The auction houses probably have a little swagger in their step today, as both Christie's and Sotheby's are coming down from record-setting jewelry sales over the past two days.
Yesterday, Sotheby's brought in a record $43.2 million — nearly a third above the $31.1 million high estimate. The sale was 88 percent sold by lot and 95 percent sold by value, and was the highest total that Sotheby's has ever achieved during a spring jewelry auction — nearly $4 million more than last year's $39.4 million sale. In total, seven pieces fetched more than $1 million. The top lot was a marquise-shaped fancy blue diamond ring, which sold for eight times its $300,000 low estimate, bringing in $2.4 million for the auction house. The 3.54-carat ring was designed by Tiffany & Co. circa 1900.

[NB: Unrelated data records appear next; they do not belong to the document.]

(* ===== verification/UdpClient.v ===== *)
(** class Udp_client (src/client/network/udp_client.hpp, src/client/network/udp_client.cpp):
    the client's receive loop and sends, over the buffer pool interface.

    The constructor declares a local variable [chunk_size_] which hides the member of the same
    name; the member has no initialiser, so it is an [option] here, [None] while it has no value,
    and reading it then is undefined.  asio's part is as in [UdpServer]. *)

From S2P Require Import Prelude CMem BufferPool Format UdpServer.
Local Open Scope Z_scope.

Module Client.
Section client.
Context {St : Type} `{BufferPool St}.

Record Udp_client := MkClient {
  remote_endpoint_ : endpoint;           (* the server, then the sender of each datagram *)
  mempool_ : St;
  chunk_size_ : option Z;
  receiving : option (Z * Z);            (* the pending receive: buffer and size *)
  sending : list send_op;
  wire : list (endpoint * list Z);
  hex : bool;
  out : list chars
}.

Definition set_pool (c : Udp_client) p :=
  MkClient (remote_endpoint_ c) p (chunk_size_ c) (receiving c) (sending c) (wire c) (hex c) (out c).
Definition set_remote (c : Udp_client) e :=
  MkClient e (mempool_ c) (chunk_size_ c) (receiving c) (sending c) (wire c) (hex c) (out c).
Definition set_receiving (c : Udp_client) r :=
  MkClient (remote_endpoint_ c) (mempool_ c) (chunk_size_ c) r (sending c) (wire c) (hex c) (out c).
Definition set_sending (c : Udp_client) l w :=
  MkClient (remote_endpoint_ c) (mempool_ c) (chunk_size_ c) (receiving c) l w (hex c) (out c).
Definition set_out (c : Udp_client) b l :=
  MkClient (remote_endpoint_ c) (mempool_ c) (chunk_size_ c) (receiving c) (sending c) (wire c) b l.

Definition on_pool {A} (m : M St A) : M Udp_client A := λ c,
  match m (mempool_ c) with
  | Ok a p => Ok a (set_pool c p)
  | Throw e p => Throw e (set_pool c p)
  | UB u => UB u
  | OutOfFuel => OutOfFuel
  end.

Definition print (line : chars) : M Udp_client unit :=
  modify (λ c, set_out c (hex c) (out c ++ [line])).

Fixpoint print_bytes (bs : list Z) : M Udp_client unit :=
  match bs with
  | [] => mret tt
  | b :: bs' => modify (λ c, set_out c true (out c ++ [dump_byte b]));; print_bytes bs'
  end.

(** [std::cout << "\nasync_send() complete " << bytes_sent << " bytes sent"] *)
Definition print_sent (n : nat) : M Udp_client unit :=
  modify (λ c, set_out c (hex c) (out c ++
    [[]; text "async_send() complete " ++ show_unsigned (hex c) (Z.of_nat n) ++ text " bytes sent"])).

(** The value of the member chunk_size_. *)
Definition read_chunk_size : M Udp_client Z :=
  c ← get;
  match chunk_size_ c with
  | Some sz => mret sz
  | None => undefined ub_uninitialised
  end.

Definition async_receive : M Udp_client unit :=
  chunk ← on_pool bp_alloc;
  sz ← read_chunk_size;
  modify (λ c, set_receiving c (Some (chunk, sz))).

Definition receive_handler (chunk : Z) (ok : bool) (bytes_received : nat) : M Udp_client unit :=
  if ok then
    print (text "async_receive() complete");;
    print (text "Receive buffer");;
    data ← on_pool (bp_read chunk bytes_received);
    print_bytes data;;
    on_pool (bp_free chunk);;
    async_receive
  else mret tt.

Definition async_send (chunk : Z) (length : nat) : M Udp_client unit :=
  modify (λ c, set_sending c (sending c ++ [SendOp chunk length (remote_endpoint_ c)]) (wire c)).

Definition send_handler (chunk : Z) (ok : bool) (bytes_sent : nat) : M Udp_client unit :=
  if ok then print_sent bytes_sent;; on_pool (bp_free chunk) else mret tt.

(** udp::resolver::resolve is asio's: it gives the endpoints of a host and service, or fails
    with an exception; [open_ok]: socket_.open succeeds. *)
Definition Udp_client_ctor (resolve : string → string → option (list endpoint)) (open_ok : bool)
    (host service : string) : M Udp_client unit :=
  chunk_size ← on_pool bp_chunk_sz;      (* the local variable; never read *)
  match resolve host service with
  | Some (e :: _) =>
      modify (λ c, set_remote c e);;
      (if open_ok then mret tt else throw (system_error "open"));;
      async_receive
  | Some [] => undefined ub_null_deref
  | None => throw (system_error "resolve")
  end.

(** The object before the body of the constructor runs; [member] is what chunk_size_ holds, which
    nothing has set. *)
Definition client_storage (member : option Z) (pool : St) : Udp_client :=
  MkClient (0, 0) pool member None [] [] false [].

Definition raw_client (pool : St) : Udp_client := client_storage None pool.

Definition get_remote_port (c : Udp_client) : Z := (remote_endpoint_ c).2.
Definition get_remote_address (c : Udp_client) : chars := show_address (remote_endpoint_ c).1.

(** ** Events, as in [UdpServer] *)

Definition complete_receive (from : endpoint) (bs : list Z) : M Udp_client unit :=
  c ← get;
  match receiving c with
  | None => mret tt
  | Some (chunk, sz) =>
      let data := take (Z.to_nat sz) bs in
      put (set_remote (set_receiving c None) from);;
      on_pool (bp_write chunk data);;
      receive_handler chunk true (length data)
  end.

Definition fail_receive : M Udp_client unit :=
  c ← get;
  match receiving c with
  | None => mret tt
  | Some (chunk, _) => put (set_receiving c None);; receive_handler chunk false 0
  end.

Definition app_send (bs : list Z) : M Udp_client unit := λ c,
  match on_pool bp_alloc c with
  | Throw _ c' => Ok tt c'
  | Ok chunk c' => (on_pool (bp_write chunk bs);; async_send chunk (length bs)) c'
  | UB u => UB u
  | OutOfFuel => OutOfFuel
  end.

Definition finish_send (i : nat) (ok : bool) : M Udp_client unit :=
  c ← get;
  match sending c !! i with
  | None => mret tt
  | Some op =>
      if ok then
        data ← on_pool (bp_read (so_chunk op) (so_len op));
        modify (λ c, set_sending c (delete i (sending c)) (wire c ++ [(so_dest op, data)]));;
        send_handler (so_chunk op) true (so_len op)
      else
        put (set_sending c (delete i (sending c)) (wire c));;
        send_handler (so_chunk op) false 0
  end.

Definition step (e : event) : M Udp_client unit :=
  match e with
  | EvReceived from bs => complete_receive from bs
  | EvReceiveError => fail_receive
  | EvApp bs => app_send bs
  | EvSent i => finish_send i true
  | EvSendError i => finish_send i false
  end.

Fixpoint run (es : list event) : M Udp_client unit :=
  match es with
  | [] => mret tt
  | e :: es' => step e;; run es'
  end.
End client.
End Client.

The day before in Rockefeller Center, the Christie's sale brought in $70.7 million and was 95 percent sold by lot and 97 percent by value. At that sale, the "Clark Pink" diamond — a 9-carat , cushion-cut pink diamond ring designed by Dreicer & Co., once owned by copper heiress Huguette M. Clark, and locked in a safety deposit box for decades — soared over its $6-8 million estimate to hammer down at $15.8 million, a record for a pink diamond sold in the U.S. In total, the Clark collection brought in $20.8 million, more than twice the $9 million estimate.
At both sales, the top lot went to Brett Stettner of Stettner Investment Diamonds, who is a private dealer and runs a diamond investment fund. Other buyers include a mix of trade professionals (U.S., Asian, and "International"), some private Asian collectors, and a handful of bidders listed anonymously.
The New York jewelry extravaganza continues today at Phillips de Pury, where the gem sale begins at 4pm.